North Korean footballer (born 1962)

Tak Yong-bin (born 23 July 1962) is a North Korean former footballer who played as a defender and midfielder. He represented North Korea on at least 55 occasions between 1985 and 1993, scoring twice, and afterwards worked as technical director for the DPR Korea Football Association. He is a recipient of the title People's Athlete, the most prestigious award for North Korean sportspeople.

==Biography==
Tak was born on 23 July 1962 and grew up in North Korea. Standing at 1.78 m, he played as a defender and midfielder. He debuted for the North Korea national football team in January 1985 in a draw to Singapore, as part of qualification for the 1986 FIFA World Cup. He played in all four of North Korea's matches during 1986 World Cup qualification, three as a starter and one as a substitute. He appeared in six matches, all friendlies, in 1986.

In 1987, Tak was part of the North Korean team at the 1987 Summer Universiade in Yugoslavia, winning the bronze medal. He appeared in four matches for North Korea as part of the 1988 AFC Asian Cup and in 1989, he made 11 appearances during qualification for the 1990 FIFA World Cup, scoring his first career goal in a win against Hong Kong. In July 1990, he was selected as part of the North Korean team that competed in the North–South Korea unification match, a friendly to promote Korean reunification. He was described as one of three players making up the core of North Korea's attack, and he played in the game as a midfielder. Played before a crowd of 150,000, South Korea scored the first goal through Kim Joo-sung, followed by a North Korean goal at the start of the second half.
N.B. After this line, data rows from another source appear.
Lemma wpc_delete_recursive (lim cap : nat) (key : bytes) (h : nat) (t : tree h) (lo hi : bound)
    (fuel n : nat) N (next : PageId) p fs (Q : bool * bool -> BufferPool St -> fsys -> Prop)
    (X : BTreeError Er -> BufferPool St -> fsys -> Prop) (C : fsys -> Prop) :
  h < fuel -> pool_nodes (2 * Datatypes.S h + n) cap ∅ ∅ p fs N next -> 0 < cap ->
  in_mem N h t -> good lim h lo hi t -> in_range lo hi key -> NoDup (tree_ids h t) ->
  (forall found emptied t1 N' p' fs', pool_nodes n cap ∅ ∅ p' fs' N' next ->
     deleted lim h lo hi t N key found emptied t1 N' -> Q (found, emptied) p' fs') ->
  wpc no_faults (delete_recursive fuel (root_of h t) key : T (bool * bool)) p fs Q X C.
Proof.
  revert t lo hi fuel n N next p fs Q. induction h as [|h IH];
    intros t lo hi fuel n N next p fs Q Hfuel Hn Hc Hm Hg Hr Hnd HQ;
    (destruct fuel as [|fuel]; [lia|]); cbn [delete_recursive root_of].
  - eapply (nodes_open n); [eapply pool_nodes_weaken; [|exact Hn]; lia|exact Hm|lia|]. intros page p1 fs1 Hrep Hn1.
    destruct (leaf_page page t Hrep) as (-> & _). by eapply (wpc_delete_leaf lim n cap N next t lo hi).
  - destruct t as [id kids]. pose proof Hm as [Hroot Hkids]. cbn [br_id br_kids] in *.
    eapply (nodes_open (2 * Datatypes.S h + (1 + n))); [eapply pool_nodes_weaken; [|exact Hn]; lia|exact Hroot|lia|].
    intros page p1 fs1 Hrep Hn1. destruct (branch_page N page _ Hrep) as [-> He].
    unfold internal_entries. rewrite He.
    destruct (branch_route lim h lo hi _ key Hg Hr) as (l & b & c & r & Hk & Hi & _ & Hr' & Hg' & _).
    cbn [br_kids] in Hk, Hi. wpc_step. apply wpc_unwrap. cbv zeta. rewrite Hi. wpc_step. subst kids.
    rewrite list_lookup_fmap, list_lookup_middle by done. apply wpc_unwrap. cbn [kid_entry ie_child snd].
    wpc_step. eapply nodes_release; [exact Hn1|done|]. intros p2 Hn2. wpc_step.
    pose proof Hnd as Hndc. change (tree_ids (Datatypes.S h) (mkBr id (l ++ (b, c) :: r)))
      with (id :: kids_ids (l ++ (b, c) :: r)) in Hndc. apply NoDup_cons in Hndc as [_ Hndc].
    rewrite kids_ids_app, kids_ids_cons in Hndc. apply NoDup_app in Hndc as (_ & _ & Hndc). apply NoDup_app in Hndc as (Hndc & _ & _).
    assert (in_mem N h c) as Hmc by (rewrite Forall_app, Forall_cons in Hkids; apply Hkids).
    apply (IH c (low lo b) (next_bound hi r) fuel (1 + n) N next); try done; [lia|].
    intros found emptied c1 N1 p3 fs3 Hn3 Hdel.
    pose proof (deleted_keep lim h lo hi b id c c1 l r N N1 key found emptied Hg Hm Hnd Hr' Hdel) as Hkeep.
    destruct (kid_deleted_facts lim h lo hi b id c c1 l r N N1 key found emptied Hg Hm Hnd Hr' Hdel) as (_ & _ & Hsame & _).
    assert (pool_nodes n cap ∅ ∅ p3 fs3 N1 next) as Hn3' by (eapply pool_nodes_weaken; [|exact Hn3]; lia).
    assert (forall e, e = emptied && bool_decide (l ++ r = []) \/ e = false ->
      deleted lim (Datatypes.S h) lo hi (mkBr id (l ++ (b, c) :: r)) N key found e (mkBr id (l ++ (b, c1) :: r)) N1) as Hkeep'.
    { intros e [->| ->]; [done|]. by destruct Hkeep. }
    destruct found; cbn [negb].
    2: { wpc_step. eapply HQ; [exact Hn3'|]. apply Hkeep'. by right. }
    destruct emptied; cbn [negb].
    2: { wpc_step. eapply HQ; [exact Hn3'|]. apply Hkeep'. by right. }
    apply (wpc_delete_child n cap N1 next id h l r (b, c)); [exact Hn3|done|by rewrite Hsame| |].
    + intros Hnil p4 fs4 Hn4. eapply HQ; [exact Hn4|]. apply Hkeep'. left. by rewrite bool_decide_true.
    + intros Hne p4 fs4 Hn4. eapply HQ; [exact Hn4|].
      by apply (deleted_drop lim h lo hi b id c c1 l r N N1 key true true Hg Hm Hnd Hr' Hdel).
Qed.
End delete.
In the final minute of the game, a South Korean player tripped a North Korean player, resulting in a penalty kick being awarded by the North Korean referee for Tak. Tak made the penalty kick, giving North Korea a 2–1 victory in what remained the last time the two countries played in the North until 2019. Asked about the match by Yonhap News Agency, Tak said that the match itself was not important, but that "We are trying to contribute to unification through the North–South football match." He also told the agency that he thought Choi Soon-ho of the South to be the best Korean football player.
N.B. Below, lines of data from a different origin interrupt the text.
(** A root that was split gets a branch above its two pieces. *)
Lemma wpc_grow_root (lim n cap h : nat) p fs N (next root : PageId) (sep : bytes) (t1 t2 : tree h)
    (Q : unit -> BufferPool St -> fsys -> Prop) (C : fsys -> Prop) :
  pool_nodes (3 + n) cap ∅ ∅ p fs N next -> 0 < cap -> N !! META_PAGE_ID = Some (NMeta root) ->
  root_of h t1 = root -> ordered_kids (good lim h) lim None None (pieces t1 (Some (sep, t2))) ->
  Forall (fun c => in_mem N h c.2) (pieces t1 (Some (sep, t2))) ->
  let root_node := NInternal (kid_entry <$> pieces t1 (Some (sep, t2))) in
  (forall p' fs', pool_nodes n cap ∅ ∅ p' fs' (<[META_PAGE_ID := NMeta next]> (<[next := root_node]> N)) (next + 1) ->
     Q tt p' fs') ->
  wpc no_faults (new_root_id ← buf (new_page BTreeInternal);
    page ← lift_page (build_internal [mkInternal None root; mkInternal (Some sep) (root_of h t2)]);
    buf (set_page new_root_id page);;
    buf (unpin new_root_id true);;
    set_root_id new_root_id : T unit) p fs Q (fun e _ _ => too_large lim e) C.
Proof.
  intros Hn Hc Hmeta <- Ho Hm root_node HQ. pose proof (pool_nodes_range _ _ _ _ _ _ _ _ Hn) as [_ Hrange].
  pose proof (pn_ids _ _ _ _ _ _ _ _ Hn) as Hids. wpc_step.
  eapply nodes_new_page; [exact Hn|by rewrite size_empty|]. intros p3 fs3 Hn3 Hnone _ Hu64. wpc_step.
  change [mkInternal None (root_of h t1); mkInternal (Some sep) (root_of h t2)] with
    (kid_entry <$> pieces t1 (Some (sep, t2))).
  unfold pieces in Hm. rewrite !Forall_cons in Hm. destruct Hm as (M1 & M2 & _).
  apply (wpc_build _ root_node).
  { apply build_internal_builds. pose proof (Hids _ (in_mem_root N h t1 M1)). pose proof (Hids _ (in_mem_root N h t2 M2)).
    constructor; [|constructor; [|constructor]]; simpl; width_lia. }
  2: { intros a b Hno. split; [by do 2 eexists|]. apply ordered_kids_sizes in Ho. unfold pieces in Ho.
    rewrite !Forall_cons in Ho. destruct Ho as (_ & Hsz & _). simpl in Hsz. unfold root_node, node_fits in Hno.
    rewrite internal_space in Hno. unfold pieces, kid_space in Hno. simpl in Hno.
    unfold NODE_SPACE, PAGE_SIZE, PAGE_HEADER_LEN, MAX_ENTRY in *. lia. }
  intros pg Hf Hpg. wpc_step. eapply nodes_set_page; [exact Hn3|set_solver|exact Hpg|]. intros p4 Hn4.
  wpc_step. eapply nodes_release; [exact Hn4|done|]. intros p5 Hn5.
  eapply (wpc_set_root_id n); [exact Hn5| |done|done|exact HQ].
  rewrite lookup_insert_ne; [exact Hmeta|]. intros Heq. congruence.
Qed.

(** The tree with that root. *)
Lemma grown_holds (lim h : nat) (t t1 t2 : tree h) (sep : bytes) (chain : list leaf) N N1 (next next1 : PageId)
    (key value : bytes) :
  let root := mkBr next1 (pieces t1 (Some (sep, t2))) : tree (Datatypes.S h) in
  let N2 := <[META_PAGE_ID := NMeta next1]> (<[next1 := NInternal (kid_entry <$> br_kids root)]> N1) in
  tree_holds lim h t chain N -> (forall id, is_Some (N !! id) -> (id < next)%Z) ->
  inserted lim h None None t N next key value t1 (Some (sep, t2)) N1 next1 -> (META_PAGE_ID < next)%Z ->
  exists chain', tree_holds lim (Datatypes.S h) root chain' N2.
Proof.
  intros root N2 Ht Hlt [I1 I2 I3 I4 I5 [G1 G2 G3 G4] _] Hpos. pose proof Ht as [T1 T2 T3 T4 _ _ _ _].
  pose proof (meta_other N h t _ T2 T1) as Hmeta.
  assert (forall id, id ∈ kids_ids (br_kids root) -> (id < next1)%Z /\ id <> META_PAGE_ID) as Hk.
  { intros id Hid. destruct (G3 id Hid) as [Hin|Hin]; [|unfold META_PAGE_ID in *; lia].
    split; [|by intros ->]. pose proof (Hlt id (in_mem_ids N h t id T2 Hin)). lia. }
  assert (forall id, id <> META_PAGE_ID -> (id < next1)%Z -> N2 !! id = N1 !! id) as HN2.
  { intros id Hne Hid. unfold N2. rewrite !lookup_insert_ne; [done|lia|done]. }
  apply (inserted_holds lim h (Datatypes.S h) t root chain N N2 next next1 Ht Hlt).
  - apply lookup_insert_eq.
  - split.
    + unfold N2. rewrite lookup_insert_ne by (simpl; unfold META_PAGE_ID in *; lia). apply lookup_insert_eq.
    + eapply kids_in_mem_frame; [|exact I3]. intros id Hid. destruct (Hk id Hid). by apply HN2.
  - split; [by do 2 eexists|exact I2].
  - change (tree_ids (Datatypes.S h) root) with (next1 :: kids_ids (br_kids root)).
    apply NoDup_cons. split; [|done]. intros Hin. destruct (Hk _ Hin). lia.
  - exact I5.
  - intros id Hni Hid. apply not_elem_of_cons in Hni as [Hne Hni]. rewrite HN2; [by apply G2|done|lia].
Qed.

(** The tree whose root was not split. *)
Lemma kept_holds (lim h : nat) (t t1 : tree h) (chain : list leaf) N N1 (next next1 : PageId) (key value : bytes) :
  tree_holds lim h t chain N -> (forall id, is_Some (N !! id) -> (id < next)%Z) ->
  inserted lim h None None t N next key value t1 None N1 next1 -> (META_PAGE_ID < next)%Z ->
  (exists chain', tree_holds lim h t1 chain' N1) /\
  entry_update key [(key, value)] (tree_entries h t) (tree_entries h t1).
Proof.
  intros Ht Hlt [I1 I2 I3 I4 I5 [G1 G2 G3 G4] _] Hpos. unfold pieces in *. pose proof Ht as [T1 T2 T3 T4 _ _ _ _].
  pose proof (meta_other N h t _ T2 T1) as Hmeta.
  assert (kids_leaves [(None, t1)] = tree_leaves h t1) as El by (unfold kids_leaves; simpl; by rewrite app_nil_r).
  assert (kids_ids [(None, t1)] = tree_ids h t1) as Ei by (unfold kids_ids; simpl; by rewrite app_nil_r).
  rewrite El in I5. rewrite Ei in G4. unfold kids_entries in I4. rewrite El in I4. split; [|exact I4].
  apply Forall_inv in I3. cbn [snd] in I3.
  apply (inserted_holds lim h h t t1 chain N N1 next next1 Ht Hlt); try done.
  - rewrite I1, <-T1. by apply G2.
  - apply I2.
  - intros id Hni Hid. apply not_elem_of_cons in Hni as [_ Hni]. by apply G2.
Qed.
Later in 1990, Tak was part of the North Korean team at the 1990 Asian Games, contributing to his country's silver medal after a loss in the finals to Iran. He appeared in a total of nine matches in 1990 and one in 1991. He appeared three times during the 1992 AFC Asian Cup and played in 13 matches during qualification for the 1994 FIFA World Cup. Tak played for the last time in October 1993 in a loss to South Korea during the World Cup qualification, finishing his national team career with 55 appearances (two as a substitute) and two goals. After his career, he served as technical director for the DPR Korea Football Association. He is a recipient of the title People's Athlete, the most prestigious award for North Korean sportspeople.

==Career statistics==

===International===

| National team | Year | Apps | Goals |
| North Korea | 1985 | 4 | 0 |
| 1986 | 6 | 0 |
| 1988 | 4 | 0 |
| 1989 | 11 | 1 |
| 1990 | 9 | 1 |
| 1991 | 1 | 0 |
| 1992 | 6 | 0 |
| 1993 | 14 | 0 |
| Total |  | 55 | 2 |

===International goals===
Scores and results list North Korea's goal tally first, score column indicates score after each North Korea goal.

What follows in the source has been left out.